**What is being asked:**
Where a line in the records below includes "Type", pull that line out.

**Exercise inputs:**
(** The tests of [SetCPT] as Go evaluates them: an error is returned if and
    only if the lengths differ, or some entry compares below 0 or above 1,
    or the distance of the sum from 1 compares above 1e-6; when [nil] is
    returned the node's CPT holds the list under [parentStates], and on an
    error the node is unchanged. A NaN fails none of these comparisons. *)
Lemma SetCPT_tests (n : Node) (parentStates : string)
  (probabilities : list Probability) :
  (is_nil (SetCPT n parentStates probabilities).2 = false
   ↔ length probabilities ≠ length (States n)
     ∨ Exists outside_unit probabilities
     ∨ sum_off_one probabilities)
  ∧ (SetCPT n parentStates probabilities).1 =
      (if is_nil (SetCPT n parentStates probabilities).2
       then store_CPT n parentStates probabilities
       else n)
  ∧ CPT (store_CPT n parentStates probabilities) !! parentStates
      = Some probabilities.
Proof.
  split; [|split]; [| |apply lookup_insert_eq].
  - unfold SetCPT, sum_off_one, float_sum.
    destruct (Nat.eqb_spec (length probabilities) (length (States n))) as [Hlen|Hlen];
      simpl; [|tauto].
    pose proof (SetCPT_loop_spec probabilities 0%float) as Hloop.
    destruct (SetCPT_loop probabilities 0%float) as [e|total].
    + destruct Hloop as [Hex He]. simpl. tauto.
    + destruct Hloop as [Hall ->].
      destruct (1e-6 <? abs (fold_left PrimFloat.add probabilities 0 - 1))%float
        eqn:Hsum; simpl.
      * tauto.
      * split; [discriminate|].
        intros [H|[H|H]]; [congruence | | discriminate].
        exfalso; eapply Exists_not_Forall_outside; eauto.
  - unfold SetCPT.
    destruct (negb _); [reflexivity|].
    pose proof (SetCPT_loop_spec probabilities 0%float) as Hloop.
    destruct (SetCPT_loop probabilities 0%float) as [e|total].
    + destruct Hloop as [_ He]. simpl. now rewrite He.
    + destruct (1e-6 <? abs (total - 1))%float; reflexivity.
Qed.

End SetCPT_comprehensive.

(** ** The working memory of comprehensive_verify.go *)

Section WorkingMemory_fifo.
Import ComprehensiveVerify.

Lemma most_recent_length {A : Type} (c : nat) (l : list A) :
  length (most_recent c l) = Nat.min (length l) c.
Proof. unfold most_recent. rewrite length_drop. lia. Qed.

(** Appending to a window of positive size: a full window first loses its
    oldest element. *)
Lemma most_recent_snoc {A : Type} (c : nat) (l : list A) (x : A) :
  (1 ≤ c)%nat →
  most_recent c (l ++ [x]) =
    (if (c <=? length (most_recent c l))%nat
     then drop 1 (most_recent c l)
     else most_recent c l) ++ [x].
Proof.
  intros Hc. rewrite most_recent_length. unfold most_recent.
  rewrite length_app. simpl.
  destruct (Nat.leb_spec c (Nat.min (length l) c)) as [Hfull|Hroom].
  - rewrite drop_drop, drop_app_le by lia.
    do 2 f_equal. lia.
  - replace (length l + 1 - c)%nat with 0%nat by lia.
    replace (length l - c)%nat with 0%nat by lia.
    reflexivity.
Qed.

(** A sequence of calls followed by one more call. *)
Lemma AddItems_snoc (wm : WorkingMemory) (items : list (list Probability))
  (item : list Probability) :
  AddItems wm (items ++ [item]) =
    '(wm1, es) ← AddItems wm items;
    '(wm2, e) ← AddItem wm1 item;
    Some (wm2, es ++ [e]).
Proof.
  revert wm; induction items as [|first rest IH]; intros wm; simpl.
  - destruct (AddItem wm item) as [[wm2 e]|]; reflexivity.
  - destruct (AddItem wm first) as [[wm1 e]|]; simpl; [|reflexivity].
    rewrite IH.
    destruct (AddItems wm1 rest) as [[wm2 es]|]; simpl; [|reflexivity].
    destruct (AddItem wm2 item) as [[wm3 e3]|]; reflexivity.
Qed.

(** One call on a memory of capacity at least 1 that holds a window of the
    items added so far. *)
Lemma AddItem_window (c : Z) (seen : list (list Probability))
  (item : list Probability) :
  1 ≤ c →
  AddItem {| Capacity := c; Contents := most_recent (Z.to_nat c) seen |} item =
    Some ({| Capacity := c;
             Contents := most_recent (Z.to_nat c) (seen ++ [item]) |},
          nil_error).
Proof.
  intros Hc. unfold AddItem; cbn [Capacity Contents].
  rewrite most_recent_snoc by lia.
  destruct (Z.geb_spec (Z.of_nat (length (most_recent (Z.to_nat c) seen))) c)
    as [Hfull|Hroom].
  - unfold slice_from.
    replace (0 <=? 1) with true by reflexivity.
    replace (1 <=? Z.of_nat (length (most_recent (Z.to_nat c) seen)))
      with true by (symmetry; apply Z.leb_le; lia).
    replace (Z.to_nat c <=? length (most_recent (Z.to_nat c) seen))%nat
      with true by (symmetry; apply Nat.leb_le; lia).
    reflexivity.
  - replace (Z.to_nat c <=? length (most_recent (Z.to_nat c) seen))%nat
      with false by (symmetry; apply Nat.leb_gt; lia).
    reflexivity.
Qed.

(** Any sequence of calls on a fresh memory of capacity at least 1. *)
Lemma AddItems_capacity_pos (c : Z) (items : list (list Probability)) :
  1 ≤ c →
  AddItems (NewWorkingMemory c) items =
    Some ({| Capacity := c; Contents := most_recent (Z.to_nat c) items |},
          replicate (length items) nil_error).
Proof.
  intros Hc. induction items as [|item items IH] using rev_ind.
  - reflexivity.
  - rewrite AddItems_snoc, IH. simpl.
    rewrite AddItem_window by exact Hc. simpl.
    rewrite length_app. simpl.
    rewrite replicate_add. reflexivity.
Qed.

(** C4. On a working memory created with capacity [c >= 1], every sequence
    of [AddItem] calls returns [nil] each time and leaves in [Contents]
    exactly the most recent [min(n, c)] of the [n] items added, in
    insertion order, so never more than [c]; a call on a full memory drops
    the oldest item and appends the new one. *)
Theorem AddItem_fixed_capacity_fifo (c : Z) (items : list (list Probability)) :
  1 ≤ c →
  ∃ wm : WorkingMemory,
    AddItems (NewWorkingMemory c) items
      = Some (wm, replicate (length items) nil_error)
    ∧ Capacity wm = c
    ∧ Contents wm = drop (length items - Z.to_nat c) items
    ∧ length (Contents wm) = Nat.min (length items) (Z.to_nat c)
    ∧ Z.of_nat (length (Contents wm)) ≤ c
    ∧ ∀ item : list Probability,
        AddItem wm item =
          Some ({| Capacity := c;
                   Contents :=
                     (if Z.of_nat (length (Contents wm)) =? c
                      then drop 1 (Contents wm)
                      else Contents wm) ++ [item] |},
                nil_error).
Proof.
  intros Hc.
  exists {| Capacity := c; Contents := most_recent (Z.to_nat c) items |}.
  cbn [Capacity Contents].
  split; [apply AddItems_capacity_pos; exact Hc|].
  split; [reflexivity|].
  split; [reflexivity|].
  split; [apply most_recent_length|].
  split; [rewrite most_recent_length; lia|].
  intros item. rewrite AddItem_window by exact Hc.
  rewrite most_recent_snoc by lia.
  rewrite most_recent_length.
  destruct (Z.eqb_spec (Z.of_nat (Nat.min (length items) (Z.to_nat c))) c)
    as [Hfull|Hroom].
  - replace (Z.to_nat c <=? Nat.min (length items) (Z.to_nat c))%nat
      with true by (symmetry; apply Nat.leb_le; lia).
    reflexivity.
  - replace (Z.to_nat c <=? Nat.min (length items) (Z.to_nat c))%nat
      with false by (symmetry; apply Nat.leb_gt; lia).
    reflexivity.
Qed.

**Expected output:**
Lemma most_recent_length {A : Type} (c : nat) (l : list A) :
Lemma most_recent_snoc {A : Type} (c : nat) (l : list A) (x : A) :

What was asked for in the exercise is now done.